The nice thing about having December off was that it gave me some time to think about what I'd like to do with my life. Don't panic: I still mean to be a lawyer. But it was nice to have the space to reflect on what kind of lawyer I'd like to be. People would ask me this question point blank, and hearing what I would instinctively blurt out helped give me clarity on what it is that I want for myself.
Generally speaking, I want to continue to develop litigation skills, ideally in the area of technology and IP law, and preferably with an international component to my practice. There's nothing surprising about this; it's what I've always wanted to do. The difference is that I've decided I'm less willing to spend time pursuing opportunities that don't incorporate as many of those elements as possible.
In the meantime, while I find the right opportunity, I plan to contract. There's a part of me that could be very happy contracting indefinitely, weaving together a life where I work as hard as I can for a couple of months and then take a month off to go live in Europe and write... But I think it's too soon in my career to opt for such a path. For one thing, while the money for contracting can be good, I don't think contracting assignments are so easy to get as to make it a predictable way to earn a living. You can't just show up at an placement agency and announce you'd like a three-month assignment starting next Tuesday. Secondly, in some instances it apparently can be really awful work in really awful conditions. From what I gather it generally seems to be pretty good in California, where there's less competition for the work (thank you, impossible bar exam, for creating a smaller pool of licensed lawyers...) and the legal requirement to pay time-and-a-half for overtime makes long hours much more pleasant, but there's lots of stories of sweatshop environments at some major law firms in New York, where temporary attorneys are apparently treated as fungible and disposable. Maybe there's some hyperbole in these reports, and maybe these stories are the exception rather than the rule, but there seems to be enough truth to them to give one pause.
The biggest reason, however, for why settling in for a while as a contract attorney isn't a good plan for me at the moment is that you can get stuck doing it. There's no significant career progression from a contract attorney to anything else. It's not like a temp-to-hire situation: few people ever seem to go from contract attorney to regular associate.
Most contract work is also document review, which is not necessarily the most scintillating aspect to law practice. I actually don't mind it too much, but I may have been lucky in that all the document reviews I've done have actually been interesting. Still, no matter how enjoyable the reviews, I know it's not the only thing I want to be doing. I want more varied work, involving all aspects of litigation, and to have some sort of responsibility for a case -- not just a specific assigned task.
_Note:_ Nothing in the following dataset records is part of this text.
(* ===== verification/MulticastTables.v ===== *)
(** * Workstation multicast: the tables' invariant

    The invariant of the multicast tables and the way they evolve, and that
    every statement and transaction of [Multicast] keeps both.  The handlers'
    theorems in [MulticastProofs] rest on these lemmas. *)

From stdpp Require Import base gmap list strings sorting.
From Stdlib Require Import ZArith Lia.
From S2P Require Import Prelude RustStr Multicast.

#[local] Open Scope Z_scope.

(** What the development assumes of code outside the repository: serde_json
    decodes an event back from its text, which is not empty, and the empty text
    is not a UUID. *)
Class ExternalLaws `{!External} := {
  event_roundtrip e : event_from_str (event_to_string e) = Some e;
  event_text_nonempty e : 0 < len (event_to_string e);
  uuid_nonempty id : uuid_valid id = true → id ≠ "";
}.

Section Tables.
Context {Ext : External} {Laws : ExternalLaws}.

(** The receipts a registration can hold: none, or a consistent pair. *)
Definition receipt_ok (r : RegistrationRow) : Prop :=
  (reg_multicast_outcome r = None ∧ reg_fallback_outcome r = None) ∨
  (reg_multicast_outcome r = Some "verified" ∧ reg_fallback_outcome r = Some "not_needed") ∨
  (∃ reason, reg_multicast_outcome r = Some reason ∧ reason ≠ "verified" ∧
     (reg_fallback_outcome r = Some "http_verified"
      ∨ reg_fallback_outcome r = Some "http_failed")).

Definition row_ok (t : TransferRow) : Prop :=
  0 < tr_size_bytes t ≤ i64_max ∧ 0 ≤ tr_registered_sessions t.

Record db_ok (d : Db) : Prop := {
  ok_acknowledged :
    0 ≤ rs_acknowledged_through (db_report d) < rs_next_event_id (db_report d);
  ok_omitted : 0 ≤ rs_events_omitted (db_report d) ≤ i64_max;
  ok_late : 0 ≤ rs_late_receipts (db_report d) ≤ MAX_LATE_RECEIPTS;
  ok_event_ids : ∀ id e, db_events d !! id = Some e →
    rs_acknowledged_through (db_report d) < id < rs_next_event_id (db_report d);
  ok_event_rows : ∀ id e, db_events d !! id = Some e →
    ev_size_bytes e = len (ev_json e) ∧
    ∃ event, ev_json e = event_to_string event ∧ event_id event = id;
  ok_event_count : Z.of_nat (size (db_events d)) ≤ MAX_REPORT_EVENTS;
  ok_event_bytes : map_sum ev_size_bytes (db_events d) ≤ MAX_REPORT_EVENT_BYTES;
  ok_transfers : ∀ id t, db_transfers d !! id = Some t → row_ok t;
  ok_registered : ∀ id t, db_transfers d !! id = Some t →
    Z.of_nat (size (registrations_of id d)) ≤ tr_registered_sessions t;
  ok_receipts : ∀ sid r, db_registrations d !! sid = Some r → receipt_ok r;
  ok_foreign : ∀ sid r, db_registrations d !! sid = Some r →
    is_Some (db_transfers d !! reg_transfer_id r);
}.

(** A finalized row keeps when it was finalized, how its sender ended and the
    transfer it describes. *)
Definition row_kept (t t' : TransferRow) : Prop :=
  tr_finalized_at t' = tr_finalized_at t ∧
  tr_sender_outcome t' = tr_sender_outcome t ∧
  tr_sender_finished_at t' = tr_sender_finished_at t ∧
  tr_receipt_deadline t' = tr_receipt_deadline t ∧
  tr_component_sha256 t' = tr_component_sha256 t ∧
  tr_size_bytes t' = tr_size_bytes t.

(** With [keep] no retention runs, and finalized rows stay. *)
Record db_evolves (keep : bool) (d d' : Db) : Prop := {
  ev_next : rs_next_event_id (db_report d) ≤ rs_next_event_id (db_report d');
  ev_ack : rs_acknowledged_through (db_report d) ≤ rs_acknowledged_through (db_report d');
  ev_omitted : rs_events_omitted (db_report d) ≤ rs_events_omitted (db_report d');
  ev_late : rs_late_receipts (db_report d) ≤ rs_late_receipts (db_report d');
  ev_instance : rs_instance_id (db_report d) ≠ "" →
    rs_instance_id (db_report d') = rs_instance_id (db_report d);
  ev_final : keep = true → ∀ id t,
    db_transfers d !! id = Some t → is_Some (tr_finalized_at t) →
    ∃ t', db_transfers d' !! id = Some t' ∧ row_kept t t';
}.

#[global] Instance row_kept_preorder : PreOrder row_kept.
Proof.
  split; [by intros t|]. intros t1 t2 t3. unfold row_kept. intuition congruence.
Qed.

#[global] Instance db_evolves_preorder keep : PreOrder (db_evolves keep).
Proof.
  split.
  - intros d. split; auto; try lia. intros _ id t Ht _. exists t. done.
  - intros d1 d2 d3 H12 H23. destruct H12, H23. split; try lia.
    + intros Hne. rewrite ev_instance1; [auto|]. by rewrite ev_instance0.
    + intros Hk id t Ht Hf.
      destruct (ev_final0 Hk id t Ht Hf) as (t2 & Ht2 & Hk2).
      destruct (ev_final1 Hk id t2 Ht2) as (t3 & Ht3 & Hk3).
      { destruct Hk2 as [-> _]. done. }
      exists t3. split; [done|]. by etrans.
Qed.

(** ** Statements that touch one part of the database *)

(** Replacing a row by one that keeps what the invariant and the evolution look
    at. *)
Lemma transfers_insert_ok keep d id t t' :
  db_ok d → db_transfers d !! id = Some t → row_ok t' →
  tr_registered_sessions t' = tr_registered_sessions t →
  (is_Some (tr_finalized_at t) → row_kept t t') →
  let d' := set_transfers (<[id := t']> (db_transfers d)) d in
  db_ok d' ∧ db_evolves keep d d'.
Proof.
  intros Hok Ht Hrow Hreg Hkept d'. destruct Hok. split.
  - split; simpl; auto.
    + intros id' u. rewrite lookup_insert. case_decide; naive_solver.
    + intros id' u. rewrite lookup_insert.
      change (registrations_of id' d') with (registrations_of id' d).
      case_decide; [|eauto]. intros [= <-]. subst id'. rewrite Hreg. eauto.
    + intros sid r Hr. rewrite lookup_insert. case_decide; eauto.
  - split; simpl; auto; try lia. intros _ id' u Hu Hf. rewrite lookup_insert.
    case_decide as Hid; [|exists u; done]. simplify_eq. eauto.
Qed.

Lemma alter_transfer_ok keep d id P f :
  db_ok d →
  (∀ t, row_ok t → row_ok (f t) ∧ tr_registered_sessions (f t) = tr_registered_sessions t) →
  (∀ t, P t = true → is_Some (tr_finalized_at t) → row_kept t (f t)) →
  db_ok (alter_transfer id P f d).2 ∧ db_evolves keep d (alter_transfer id P f d).2.
Proof.
  intros Hok Hf Hkept. unfold alter_transfer.
  destruct (db_transfers d !! id) as [t|] eqn:Ht; [|done].
  destruct (P t) eqn:HP; [|done]. simpl.
  destruct (Hf t) as [??]; [by eapply ok_transfers|].
  eapply transfers_insert_ok; eauto.
Qed.

Lemma finish_row_ok keep d id st outcome finished now :
  db_ok d →
  db_ok (finish_row id st outcome finished now d).2 ∧
  db_evolves keep d (finish_row id st outcome finished now d).2.
Proof.
  intros Hok. apply alter_transfer_ok; [done|by intros t ?|].
  intros t HP [f Hf]. bool_prop. congruence.
Qed.

Lemma mark_sender_starting_ok keep d id now :
  db_ok d →
  db_ok (mark_sender_starting id now d).2 ∧
  db_evolves keep d (mark_sender_starting id now d).2.
Proof. intros Hok. by apply alter_transfer_ok; [done|intros t ?|]. Qed.

Lemma mark_sending_ok keep d id now :
  db_ok d →
  db_ok (mark_sending id now d).2 ∧ db_evolves keep d (mark_sending id now d).2.
Proof. intros Hok. by apply alter_transfer_ok; [done|intros t ?|]. Qed.

(** A step that leaves events, transfers and registrations alone. *)
Lemma report_step_ok keep d r :
  db_ok d →
  rs_next_event_id r = rs_next_event_id (db_report d) →
  rs_acknowledged_through r = rs_acknowledged_through (db_report d) →
  rs_events_omitted (db_report d) ≤ rs_events_omitted r ≤ i64_max →
  rs_late_receipts (db_report d) ≤ rs_late_receipts r ≤ MAX_LATE_RECEIPTS →
  (rs_instance_id (db_report d) ≠ "" → rs_instance_id r = rs_instance_id (db_report d)) →
  db_ok (set_report r d) ∧ db_evolves keep d (set_report r d).
Proof.
  intros Hok Hnext Hack Hom Hlate Hinst. destruct Hok. split.
  - split; simpl; auto; try lia; rewrite ?Hnext, ?Hack; auto.
  - split; simpl; auto; try lia. intros _ id t Ht _. exists t. done.
Qed.

Lemma count_late_receipt_ok keep d now :
  db_ok d →
  db_ok (count_late_receipt now d).2 ∧ db_evolves keep d (count_late_receipt now d).2.
Proof.
  intros Hok. pose proof (ok_late _ Hok). pose proof (ok_omitted _ Hok).
  apply report_step_ok; simpl; auto; lia.
Qed.

Lemma set_instance_ok keep d instance now :
  db_ok d →
  db_ok (set_instance instance now d).2 ∧ db_evolves keep d (set_instance instance now d).2.
Proof.
  intros Hok. pose proof (ok_late _ Hok). pose proof (ok_omitted _ Hok).
  unfold set_instance. case_bool_decide as Hempty; [|done].
  apply report_step_ok; simpl; auto; [lia..|]. congruence.
Qed.

Lemma touch_bundle_ok keep d bundle served now :
  db_ok d →
  db_ok (touch_bundle bundle served now d).2 ∧
  db_evolves keep d (touch_bundle bundle served now d).2.
Proof.
  intros Hok. unfold touch_bundle. destruct (db_bundles d !! bundle); [|done].
  destruct Hok. split; split; simpl; auto; try lia.
  intros _ id t Ht _. exists t. done.
Qed.

Lemma set_policy_row_ok keep d r :
  db_ok d → db_ok (set_policy_row r d) ∧ db_evolves keep d (set_policy_row r d).
Proof.
  intros Hok. destruct Hok. split; split; simpl; auto; try lia.
  intros _ id t Ht _. exists t. done.
Qed.

(** ** Receipts *)

Lemma receipt_of_request_ok (r : ResultRequest) tid now :
  has_consistent_outcomes r = true →
  receipt_ok {| reg_transfer_id := tid;
                reg_multicast_outcome := Some (multicast_as_str (res_multicast_outcome r));
                reg_fallback_outcome := Some (fallback_as_str (res_fallback_outcome r));
                reg_receipt_recorded_at := Some now |}.
Proof.
  unfold has_consistent_outcomes, receipt_ok.
  destruct (res_multicast_outcome r), (res_fallback_outcome r); simpl; try done;
    intros _; right; first [by left | right; eexists; by eauto].
Qed.

Lemma registrations_of_insert id sid r (d : Db) :
  registrations_of id
    (set_db_registrations (<[sid := r]> (db_registrations d)) d) =
  if decide (reg_transfer_id r = id)
  then <[sid := r]> (registrations_of id d)
  else delete sid (registrations_of id d).
Proof.
  unfold registrations_of. simpl. rewrite map_filter_insert. simpl.
  destruct (decide (reg_transfer_id r = id)); [done|]. by rewrite map_filter_delete.
Qed.

Lemma record_receipt_ok keep d tid sid m f now :
  db_ok d →
  receipt_ok {| reg_transfer_id := tid; reg_multicast_outcome := Some m;
                reg_fallback_outcome := Some f; reg_receipt_recorded_at := Some now |} →
  db_ok (record_receipt tid sid m f now d).2 ∧
  db_evolves keep d (record_receipt tid sid m f now d).2.
Proof.
  intros Hok Hrec. unfold record_receipt.
  destruct (db_registrations d !! sid) as [r|] eqn:Hr; [|done].
  destruct (bool_decide (reg_transfer_id r = tid)) eqn:Ht; [|done]. bool_prop.
  destruct (_ && _); [|done]. simpl. destruct Hok. split.
  - split; simpl; auto.
    + intros id t Hid. rewrite registrations_of_insert. simpl.
      etrans; [|by eapply ok_registered0]. apply inj_le.
      case_decide; [|by apply map_subseteq_size, delete_subseteq].
      subst tid id. rewrite map_size_insert_Some; [done|].
      unfold registrations_of. rewrite map_lookup_filter, Hr. simpl.
      by rewrite option_guard_True.
    + intros sid' r'. rewrite lookup_insert. case_decide; [|eauto].
      by intros [= <-].
    + intros sid' r'. rewrite lookup_insert. case_decide; [|eauto].
      intros [= <-]. simpl. subst tid. eauto.
  - split; simpl; auto; try lia. intros _ id t Htr _. exists t. done.
Qed.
Whatever I do for a living, however, will require keeping an eye on the long view: making a difference. For the foreseeable future I'm glad to work for the sake of working, to continue to learn this trade and to make enough money to make the loans go away. But if there were to come a day when I looked back on my career and saw that I had done nothing to influence sensible policy, then no matter how brilliantly I'd litigated or how much money I'd earned along the way, I'd consider my career a failure. It's this fear that's partly behind the motivation to write, as no matter what I do during my day job I'll still have an avenue for making my voice heard.